Vor der Absage der nun inoffiziellen ILWU-Demonstration erwarteten wir mindestens 50 Mitglieder zur IBEW-Demonstration. Wir hatten gehört, dass die Mitglieder von HERE 2 [Gewerkschaft von Hotel- und anderen Arbeitern im Dienstleistungsgewerbe] auch auf die Straße gehen würden und dass auch Maler von der Gewerkschaftsortsgruppe in Portland kommen würden. Als sich dann unsere kleine Gruppe von IBEW-Mitgliedern am Morgen des 26. versammelte, waren wir nur 14. Wir sprachen mit Mitgliedern der Internationalist Group [IG]. Sie räumten ein, dass an diesem Morgen im ILWU-Gewerkschaftshaus die Abfertigungshalle geöffnet war und den Arbeitern gesagt wurde, sie sollten zur Arbeit gehen. Es würde keine ILWU-Demonstration geben, weder offiziell noch anderweitig.
Am Abend las ich dann den zynischen Internetartikel der Internationalist Group, wo behauptet wurde, die ILWU sei entscheidend dafür gewesen, die Faschisten zu verjagen. In der Woche unserer Organisierungsarbeit sahen wir aus erster Hand, wie die Gewerkschaftsbürokratie daran arbeitet, Arbeiterkampf zu demobilisieren: Die ILWU-Führung machte die von ihren Mitgliedern beschlossene Resolution, den Hafen dicht zu machen und als Gewerkschaft zu marschieren, um die Faschisten zu stoppen, null und nichtig. Als wir mit unseren geringen Kräften an dem Ort ankamen, der als Treffpunkt der zentral von der ILWU organisierten Kundgebung angekündigt worden war, standen wir neben einer Handvoll von Refuse-Fascism-Mitgliedern und zwei Unterstützern der IG allein da.

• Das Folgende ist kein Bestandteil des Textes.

(** * e-commerceCp: analytics aggregation and product repository

    A shallow embedding of the two units of the admin dashboard that carry
    logic of their own:

    - the analytics aggregator of [EcommerceAnalytics] (the body of
      [fetchAnalyticsData]): revenue, average order value, conversion rate,
      the six-month sales series and the top-products ranking;
    - the product repository of [services/apiProducts]: [createProduct],
      [deleteProduct] and [updateProduct], which sequence calls to the
      hosted backend and swallow or propagate its failures.

    Part I holds the definitions, Part II the theorems. *)

From Stdlib Require Import String Ascii List ZArith QArith Bool Lia.
From Stdlib Require Import Sorting.Sorted Sorting.Permutation.
From Stdlib Require Import DecimalString.
Import ListNotations.

Local Open Scope string_scope.
Local Open Scope list_scope.

(* ===================================================================== *)
(** * Part I: definitions *)
(* ===================================================================== *)

(** ** JavaScript numbers

    Prices, totals and quantities are JavaScript [number]s.  The aggregator
    only adds, subtracts, multiplies and divides them and tests a difference
    for being positive, so the model is parametric in the arithmetic: every
    theorem of Part II holds for any interpretation of the operators (IEEE
    doubles, exact rationals).  [QNumber] is the interpretation used to run
    the definitions on concrete data. *)

Class JsNumber : Type := {
  num : Type;
  zero : num;                (* the literal 0 *)
  hundred : num;             (* the literal 100 *)
  add : num -> num -> num;   (* a + b *)
  sub : num -> num -> num;   (* a - b *)
  mul : num -> num -> num;   (* a * b *)
  div : num -> num -> num;   (* a / b *)
  of_nat : nat -> num;       (* an array length or a row count as a number *)
  gt0 : num -> bool          (* a > 0 *)
}.
(** * Fleur Fragrances storefront backend: cart, checkout and payment reconciliation

    A shallow embedding of the request handlers of [backend/server.py] that
    touch the cart, the payment ledger, the order store and the review
    aggregate, together with the properties the specification states about
    them.

    Layout:
    - [PyFloat]   Python's [float] (IEEE 754 binary64, as Rocq's primitive
                  floats) and the mixed int/float arithmetic the handlers
                  use, [round] and [int] included;
    - [Sha256]    [hashlib.sha256] and [hmac.new(...).hexdigest()];
    - [Mongo]     the query and update operators the handlers call, on
                  collections kept as lists of documents in store order;
    - documents (and which of them BSON can encode), gateways,
      [os.environ] and the [World] they make up;
    - [Server]    the handlers, written as programs that await one store or
                  gateway command at a time, with their sequential and
                  interleaved semantics;
    - the specification's notions (priced total, triggers, cart invariant,
      review aggregate) and sample data;
    - facts and theorems, grouped as checkout, reconciliation, cart and
      reviews; each theorem that settles a specification claim names it
      (C1 to C10).

    Values the handlers draw from their environment ([uuid.uuid4()],
    [datetime.now()]) are arguments of the handlers; what the payment
    gateways answer is a [Gateway] record of functions, [None] standing for
    a raised exception.  A store command answers or raises: an insert of a
    document that holds an integer beyond 8 bytes raises [OverflowError]
    and the handler ends there, with what it wrote before left in place. *)

From Stdlib Require Import ZArith List String Ascii Bool Lia Floats.
Import ListNotations.

Set Implicit Arguments.
Set Warnings "-inexact-float".

(* ================================================================== *)
(** ** Python floats *)
(* ================================================================== *)

Module PyFloat.
Ltac count_requests :=
  unfold requested; crunch; rewrite ?List.filter_app, ?length_app; cbn; lia.

Lemma Fresh_create w sessionId : preserves Fresh (createNewBrowserSession w sessionId).
Proof.
  intros st. unfold createNewBrowserSession, issueConnect, registerSession. run_monad.
  destruct (connect w (clock st)) as [[]|e]; cbv beta iota zeta.
  - state_simpl.
    match goal with
    | |- context [pages w ?t ?b] => destruct (pages w t b) as [count|e]
    end; crunch.
    + destruct (firstPage (requested st) count) as [p|] eqn:Hpage; crunch.
      * split; [count_requests |].
        exists [requested st]. unfold listenerBrowsers. state_simpl.
        rewrite map_app. cbn [List.map fst].
        rewrite (firstPage_browser _ _ _ Hpage).
        split_and!; [done | apply NoDup_singleton |].
        repeat constructor; count_requests.
      * apply Fresh_same; [done | count_requests].
    + apply Fresh_same; [done | count_requests].
  - apply Fresh_same; [done | count_requests].
Qed.
(** ** The names of the sheets: [getSheetNames] *)

Module Names.

Import Locator Net.

(** An element of the [sheets] array of a metadata answer: it carries
    [properties.title], or it has no [properties] member, in which case
    reading the title throws. *)
Inductive sheet : Type :=
| Titled (title : string)
| NoProperties.

(** The answer to a metadata request as [getSheetNames] reads it; the
    [sheets] member can be absent. *)
Record metadata : Type :=
  Metadata { m_status : Z; m_statusText : string; sheets : option (list sheet) }.

Definition m_ok (r : metadata) : bool :=
  (200 <=? m_status r) && (m_status r <=? 299).

Inductive answered : Type :=
| Unreachable (message : string)
| Answers (r : metadata).

(** [data.sheets.map(sheet => sheet.properties.title)]: the titles in
    order, or [None] when an element makes the callback throw. *)
Fixpoint titles (l : list sheet) : option (list string) :=
  match l with
  | [] => Some []
  | Titled t :: l' =>
      match titles l' with
      | Some ts => Some (t :: ts)
      | None => None
      end
  | NoProperties :: _ => None
  end.

(** What a call leaves behind: the URLs requested, whether the [catch]
    block ran (it logs with [console.error]), and the names returned. *)
Record outcome : Type :=
  Outcome { requested : list string; caught : bool; names : list string }.

Definition fallback : list string := ["Sheet1"].

Section Metadata.

Variable fetch : string -> answered.

Definition getSheetNames (spreadsheetId apiKey : string) : outcome :=
  match usable (extractSpreadsheetId spreadsheetId) with
  | None => Outcome [] true fallback
  | Some sheetId =>
      let url := metadata_url sheetId apiKey in
      match fetch url with
      | Unreachable _ => Outcome [url] true fallback
      | Answers r =>
          if negb (m_ok r) then Outcome [url] true fallback
          else
            match sheets r with
            | None | Some [] => Outcome [url] false fallback
            | Some l =>
                match titles l with
                | Some ts => Outcome [url] false ts
                | None => Outcome [url] true fallback
                end
            end
      end
  end.

End Metadata.

End Names.

(** ** The form: [handleLoad] of [GoogleSheetsLoader] *)

Module Loader.

Import Js Deals Locator Net.

(** What [handleLoad] does to its surroundings, in order: the state
    setters and the callbacks of the component, which are taken not to
    throw, and the requests sent while it awaits. *)
Inductive effect : Type :=
| SetLocalError (message : option string)
| OnError (message : string)
| SetIsLoading (loading : bool)
| OnDataLoad (deals : list deal)
| Request (url : string).

(** [setLocalError(m); onError(m)] *)
Definition report (message : string) : list effect :=
  [SetLocalError (Some message); OnError message].

(** [validation.error || "Failed to connect to Google Sheets"] *)
Definition connection_error (error : option string) : string :=
  match error with
  | Some m => if Str.is_empty m then "Failed to connect to Google Sheets" else m
  | None => "Failed to connect to Google Sheets"
  end.

Section Form.

Variable encodeURIComponent : string -> string.
Variable fetch : string -> fetched.
Variable now : nat -> Z.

Die IG bestätigte, dass die Hafenarbeiter nach dem Fototermin von 6 Uhr morgens am ILWU-Gewerkschaftshaus zur Arbeit oder nach Hause gegangen waren. Später marschierten wir mit der IG und Mitgliedern der Malergewerkschaft in Portland und skandierten Losungen über die Notwendigkeit von Arbeiteraktionen, um die Faschisten zu zerschlagen, und für die Einheit der Arbeiter aller Länder. Wir riefen: hoch die Arbeiter und nieder mit den Faschisten, als wir zu jenen stießen, die erschienen waren, um der Alt-right am Alamo Square entgegenzutreten. Die Menge war begeistert, einen organisierten Gewerkschaftsblock zu sehen, wenn auch einen ziemlich kleinen und inoffiziellen. Stellt euch vor, wie es gewesen wäre, wenn Hunderte von uns in Gewerkschaftsblöcken marschiert wären, anstatt lediglich 20 als Einzelmitglieder.

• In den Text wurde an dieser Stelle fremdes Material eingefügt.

Lemma store_translations_frame l w :
  ∃ r w', forEach (fun translation =>
                     set_translation (lang translation) (keys translation))
            l w = (r, w')
          ∧ (∀ x, r ≠ Stuck x)
          ∧ opts w' = opts w ∧ heap w' = heap w
          ∧ templates w' = templates w ∧ subjects w' = subjects w
          ∧ trace w' = trace w.
Proof.
  revert w. induction l as [|d l IH]; intros w.
  - by exists (Ok ()), w.
  - cbn [forEach]. unfold mbind, M_bind. rewrite set_translation_run.
    destruct (assignment (lang d) (keys d)) as [u|e|x] eqn:E.
    + destruct (IH (with_translations w (perform u (translations w))))
        as (r & w' & -> & Hr & Ho & Hh & Ht & Hs & Htr).
      by exists r, w'.
    + by exists (Throw e), w.
    + by destruct (assignment_not_stuck _ _ _ E).
Qed.

(** Property X5.
    Fetching the same documents a second time changes nothing: the
    caches after the second reload are those after the first. *)
Theorem reload_again_changes_nothing callback err docs w :
  truthy err = false →
  (getTemplates callback err docs;; getTemplates callback err docs) w
  = getTemplates callback err docs w.
Proof.
  intros He. unfold getTemplates. rewrite He.
  fold store_templates. generalize (default [] docs). intros l.
  destruct (store_templates l w) as [[[]|e|x] w1] eqn:E.
  - rewrite (bind_ok _ _ _ _ _ E).
    destruct (store_templates_ok _ _ _ E) as (ut & us & H).
    rewrite H in E. injection E as <-. rewrite H.
    cbn [opts translations templates subjects heap trace].
    by rewrite !perform_all_idem.
  - by rewrite (bind_throw _ _ _ _ _ E).
  - unfold mbind, M_bind. by rewrite E.
Qed.

(** Property X6.
    Two reloads in a row, the first one of documents whose names are not
    [length] or [__proto__], are one reload of all that was fetched, the
    documents of the second after those of the first: where both have a
    name, the second wins. *)
Theorem reloads_compose callback err docs1 docs2 w :
  truthy err = false →
  Forall (fun d => array_setter (name d) = false) docs1 →
  (task (getTemplates callback err (Some docs1));;
   task (getTemplates callback err (Some docs2))) w
  = task (getTemplates callback err (Some (docs1 ++ docs2)%list)) w.
Proof.
  intros He Hn.
  pose proof (getTemplates_run callback err (Some docs1) w He Hn) as H1.
  unfold task, getTemplates in *. rewrite He in *.
  unfold default in *. cbn [from_option id] in *.
  change (forEach _) with store_templates in *.
  unfold mbind at 1, M_bind at 1. rewrite H1.
  by rewrite (store_templates_app _ docs2 _ _ H1).
Qed.

(** Property X7.
    A reload of documents whose names are not [length] or [__proto__]
    writes the text and the subject of a document together: when the
    names with a template were the names with a subject before, they are
    so afterwards, and every fetched name is among them. *)
Theorem reload_keeps_names_paired callback err docs w :
  truthy err = false →
  Forall (fun d => array_setter (name d) = false) (default [] docs) →
  dom (templates w) = dom (subjects w) →
  let w' := (getTemplates callback err docs w).2 in
  dom (templates w') = dom (subjects w')
  ∧ ∀ d, d ∈ default [] docs →
         name d ∈ dom (templates w') ∧ name d ∈ dom (subjects w').
Proof.
  intros He Hn Hd. rewrite getTemplates_run by done.
  cbn [snd templates subjects]. rewrite !dom_merge, Hd. split; [done|].
  intros d Hin.
  assert (name d ∈ (list_to_set (map name (default [] docs)) : gset string)).
  { apply elem_of_list_to_set, list_elem_of_fmap. eauto. }
  set_solver.
Qed.

(** Property X20.
    A document named [length] whose text is no length stops the reload
    where it stands: the handler throws what the assignment throws, the
    documents before it are stored and it and those after it are not. *)
Theorem reload_stops_at_length callback err l1 d l2 e w :
  truthy err = false →
  Forall (fun d => array_setter (name d) = false) l1 →
  name d = "length" → to_length (text d) = Throw e →
  getTemplates callback err (Some (l1 ++ d :: l2)%list) w
  = (Throw e,
     {| opts := opts w; translations := translations w;
        templates := merge name text (templates w) l1;
        subjects := merge name subject (subjects w) l1;
        heap := heap w; trace := trace w |}).
Proof.
  intros He Hn Hd Hl.
  pose proof (getTemplates_run callback err (Some l1) w He Hn) as H1.
  unfold getTemplates in *. rewrite He in *.
  unfold default in *. cbn [from_option id] in *.
  change (forEach _) with store_templates in *.
  rewrite (store_templates_app _ (d :: l2) _ _ H1), store_templates_cons.
  unfold assignment. rewrite Hd. cbn [String.eqb Ascii.eqb Bool.eqb].
  by rewrite Hl.
Qed.

(** *** [start] *)

(** The options handed to [start]; a field that is not given is
    undefined. *)
Record start_options := {
  given_defaultLanguage : option string;
  given_transporter : value;
  given_mustacheFormatter : option (gmap string Wax.formatter)
}.

Definition set_opts (o : options) : M unit := fun w =>
  (Ok (), {| opts := o; translations := translations w;
             templates := templates w; subjects := subjects w;
             heap := heap w; trace := trace w |}).

(** [start(options, database)], with the answers of the store to the two
    queries of the reload it ends with. It returns the module (here
    [true]) or, without transporter, what [log.error] returns (here
    [false]). The store handle [db] is not part of the model; of [opts]
    the fields that the rest of the module reads are kept. *)
Definition start (options : option start_options)
    (err1 : value) (translationsList : option (list translation))
    (err2 : value) (docs : option (list template)) : M bool :=
  let options :=
    default {| given_defaultLanguage := None; given_transporter := VUndef;
               given_mustacheFormatter := None |} options in
  if negb (truthy (given_transporter options)) then
    log "error" [VStr "no transporter defined, aborting"];; mret false
  else
    set_opts {| defaultLanguage :=
                  Some (or_else (given_defaultLanguage options) "de");
                transporter := given_transporter options;
                mustacheFormatter :=
                  default ∅ (given_mustacheFormatter options) |};;
    reloadTemplates err1 translationsList err2 docs;;
    mret true.

(** A reload always returns, and touches neither [opts] nor the objects
    of the caller. *)
Lemma task_getTranslations err l w :
  ∃ w', task (getTranslations None err l) w = (Ok (), w')
        ∧ opts w' = opts w ∧ heap w' = heap w
        ∧ templates w' = templates w ∧ subjects w' = subjects w.
Proof.
  unfold task, getTranslations. destruct (truthy err) eqn:He; [by eexists|].
  destruct (store_translations_frame (default [] l) w)
    as (r & w' & -> & Hr & Ho & Hh & Ht & Hs & _).
  destruct r as [[]|e|x]; [by eexists|by eexists|by destruct (Hr x)].
Qed.

Lemma task_getTemplates err l w :
  ∃ w', task (getTemplates None err l) w = (Ok (), w')
        ∧ opts w' = opts w ∧ heap w' = heap w
        ∧ translations w' = translations w.
Proof.
  unfold task, getTemplates. destruct (truthy err) eqn:He; [by eexists|].
  fold store_templates.
  destruct (store_templates_frame (default [] l) w)
    as (r & w' & -> & Hr & Ho & Hh & Ht & _).
  destruct r as [[]|e|x]; [by eexists|by eexists|by destruct (Hr x)].
Qed.

Lemma reload_frame err1 l1 err2 l2 w :
  ∃ w', reloadTemplates err1 l1 err2 l2 w = (Ok (), w')
        ∧ opts w' = opts w ∧ heap w' = heap w.
Proof.
  destruct (task_getTranslations err1 l1 w) as (w1 & H1 & Ho1 & Hh1 & _).
  destruct (task_getTemplates err2 l2 w1) as (w2 & H2 & Ho2 & Hh2 & _).
  exists w2. unfold reloadTemplates. rewrite (bind_ok _ _ _ _ _ H1).
  split; [done|]. split; congruence.
Qed.

(** Property X9.
    With a transporter, [start] returns the module whatever the store
    answers, and afterwards the default language of [opts] is the given
    one or, when none or an empty one was given, de: it is never empty.
    The transporter is the given one, and no formatters are registered
    when none were given. *)
Theorem start_sets_opts o err1 l1 err2 l2 w :
  truthy (given_transporter o) = true →
  ∃ w', start (Some o) err1 l1 err2 l2 w = (Ok true, w')
        ∧ heap w' = heap w
        ∧ transporter (opts w') = given_transporter o
        ∧ mustacheFormatter (opts w')
          = default ∅ (given_mustacheFormatter o)
        ∧ ∃ d, defaultLanguage (opts w') = Some d ∧ d ≠ ""
               ∧ (∀ g, given_defaultLanguage o = Some g → g ≠ "" → d = g)
               ∧ (given_defaultLanguage o = None → d = "de")
               ∧ (given_defaultLanguage o = Some "" → d = "de").
Proof.
  intros Ht. unfold start. cbn zeta. change (default _ (Some o)) with o.
  rewrite Ht. cbn [negb].
  set (o' := {| defaultLanguage := _ |}).
  rewrite (bind_ok (set_opts o') _ w () _ eq_refl).
  destruct (reload_frame err1 l1 err2 l2
              {| opts := o'; translations := translations w;
                 templates := templates w; subjects := subjects w;
                 heap := heap w; trace := trace w |})
    as (w' & Hr & Ho & Hh).
  exists w'. rewrite (bind_ok _ _ _ _ _ Hr). split; [done|].
  rewrite Ho, Hh. cbn [opts heap]. do 3 (split; [done|]).
  exists (or_else (given_defaultLanguage o) "de").
  split; [done|]. unfold or_else.
  destruct (given_defaultLanguage o) as [g|]; [|done].
  destruct (String.eqb_spec g "") as [->|Hg].
  - split; [done|]. split; [by intros g' [= <-]|done].
  - split; [done|]. split; [by intros g' [= <-]|].
    split; [done|]. by intros [= ->].
Qed.

(** *** The language of a request *)

Lemma nonempty_eqb (s : string) : s ≠ "" → String.eqb s "" = false.
Proof. intros H. by apply String.eqb_neq. Qed.

(** Property X10.
    A requested language that has a bundle is used, whatever the default
    language is, and nothing is logged. *)
Theorem requested_language_is_used ops w l :
  language ops = Some l → l ≠ "" →
  truthy (get (translations w) l) = true →
  pick_language ops w = (Ok (get (translations w) l), w).
Proof.
  intros Hl Hne Ht. rewrite pick_language_run.
  unfold langObj, language_log. rewrite Hl. cbn [or_str].
  rewrite (nonempty_eqb l Hne). cbn [or_else].
  rewrite (nonempty_eqb l Hne), Ht, (nonempty_eqb l Hne). cbn [negb andb].
  by rewrite add_events_nil.
Qed.

(** Property X11.
    When the language of the request (or, without one, the default
    language, or de) has no bundle and a default language is configured,
    the bundle of the default language is taken, be it there or not, and
    the switch is logged. *)
Theorem unsupported_language_falls_back ops w d :
  defaultLanguage (opts w) = Some d → d ≠ "" →
  array_member (or_else (or_str (language ops) (Some d)) "de") = false →
  array_member d = false →
  truthy (get (translations w)
            (or_else (or_str (language ops) (Some d)) "de")) = false →
  pick_language ops w
  = (Ok (get (translations w) d),
     add_events w
       [Log "info" [VStr "no language found, switching to default"]]).
Proof.
  intros Hd Hne _ _ Ht. rewrite pick_language_run.
  unfold langObj, language_log. rewrite Hd, Ht. cbn [default of_opt truthy].
  rewrite andb_false_r, (nonempty_eqb d Hne). reflexivity.
Qed.

(** *** What [getTemplate] does, in one expression *)

Section Paths.

Variable engine : gmap string Wax.formatter → value → value → outcome string.
Variable htmlToText : value → string.
Variable deliver : value → gmap string value → value * value.

Definition out_map {A B} (g : A → B) (o : outcome A) : outcome B :=
  match o with
  | Ok a => Ok (g a)
  | Throw e => Throw e
  | Stuck s => Stuck s
  end.

(** The two passes of the engine over a text: what they return and the
    calls they make. *)
Definition passes (F : gmap string Wax.formatter) (t view : value)
    : outcome string * list event :=
  match engine F t view with
  | Ok s => (engine F (VStr s) view, [Render t view; Render (VStr s) view])
  | r => (r, [Render t view])
  end.

Lemma passes_run {A} (g : string → A) t view w :
  (s ← render engine t view; s ← render engine (VStr s) view; mret (g s)) w
  = (out_map g (passes (mustacheFormatter (opts w)) t view).1,
     add_events w (passes (mustacheFormatter (opts w)) t view).2).
Proof.
  unfold passes.
  destruct (engine (mustacheFormatter (opts w)) t view) as [s1|e|x] eqn:E1.
  - destruct (engine (mustacheFormatter (opts w)) (VStr s1) view)
      as [s2|e|x] eqn:E2.
    + by rewrite (two_pass_run engine g t view w s1 s2 E1 E2).
    + assert (R1 : render engine t view w
                   = (Ok s1, add_events w [Render t view])).
      { by rewrite render_run, E1. }
      rewrite (bind_ok _ _ _ _ _ R1). apply bind_throw.
      by rewrite render_run, opts_add_events, E2, add_events_app.
    + assert (R1 : render engine t view w
                   = (Ok s1, add_events w [Render t view])).
      { by rewrite render_run, E1. }
      rewrite (bind_ok _ _ _ _ _ R1).
      unfold mbind, M_bind. by rewrite render_run, opts_add_events, E2,
                                    add_events_app.
  - apply bind_throw. by rewrite render_run, E1.
  - unfold mbind, M_bind. by rewrite render_run, E1.
Qed.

In Kenntnis der Geschichte der IG und ihrer zentristischen Politik war ich nicht allzu überrascht, als ich an diesem Abend ihren Artikel sah, der von einem großen Sieg der ILWU sprach. Da standen all die richtigen revolutionären Formulierungen, aber der Verrat der ILWU-Führung wurde völlig vertuscht. Viele meiner Kollegen, die an diesem Tag auf die Straße gegangen waren, waren von diesem Artikel mehr als verwirrt. Sie fragten sich, ob die Mitglieder der IG Wahnvorstellungen hatten; wir alle hatten die ganze Woche lang das Vorgehen der ILWU-Führung gesehen und ihre Worte gehört! Für mich ist klar, dass die IG, wie der Rest der reformistischen Linken, vor einem Flügel der Gewerkschaftsbürokratie kapituliert und ihr nur ein revolutionäreres Mäntelchen umhängen will als einige der eher offen reformistischen sozialistischen Gruppen. Unbedingt notwendig ist ein Kampf für den Aufbau einer prinzipienfesten, programmatisch basierten Klassenkampfopposition gegen die jetzigen prokapitalistischen Irreführer in den Gewerkschaften, als Teil des Kampfes für den Aufbau einer revolutionären Arbeiterpartei.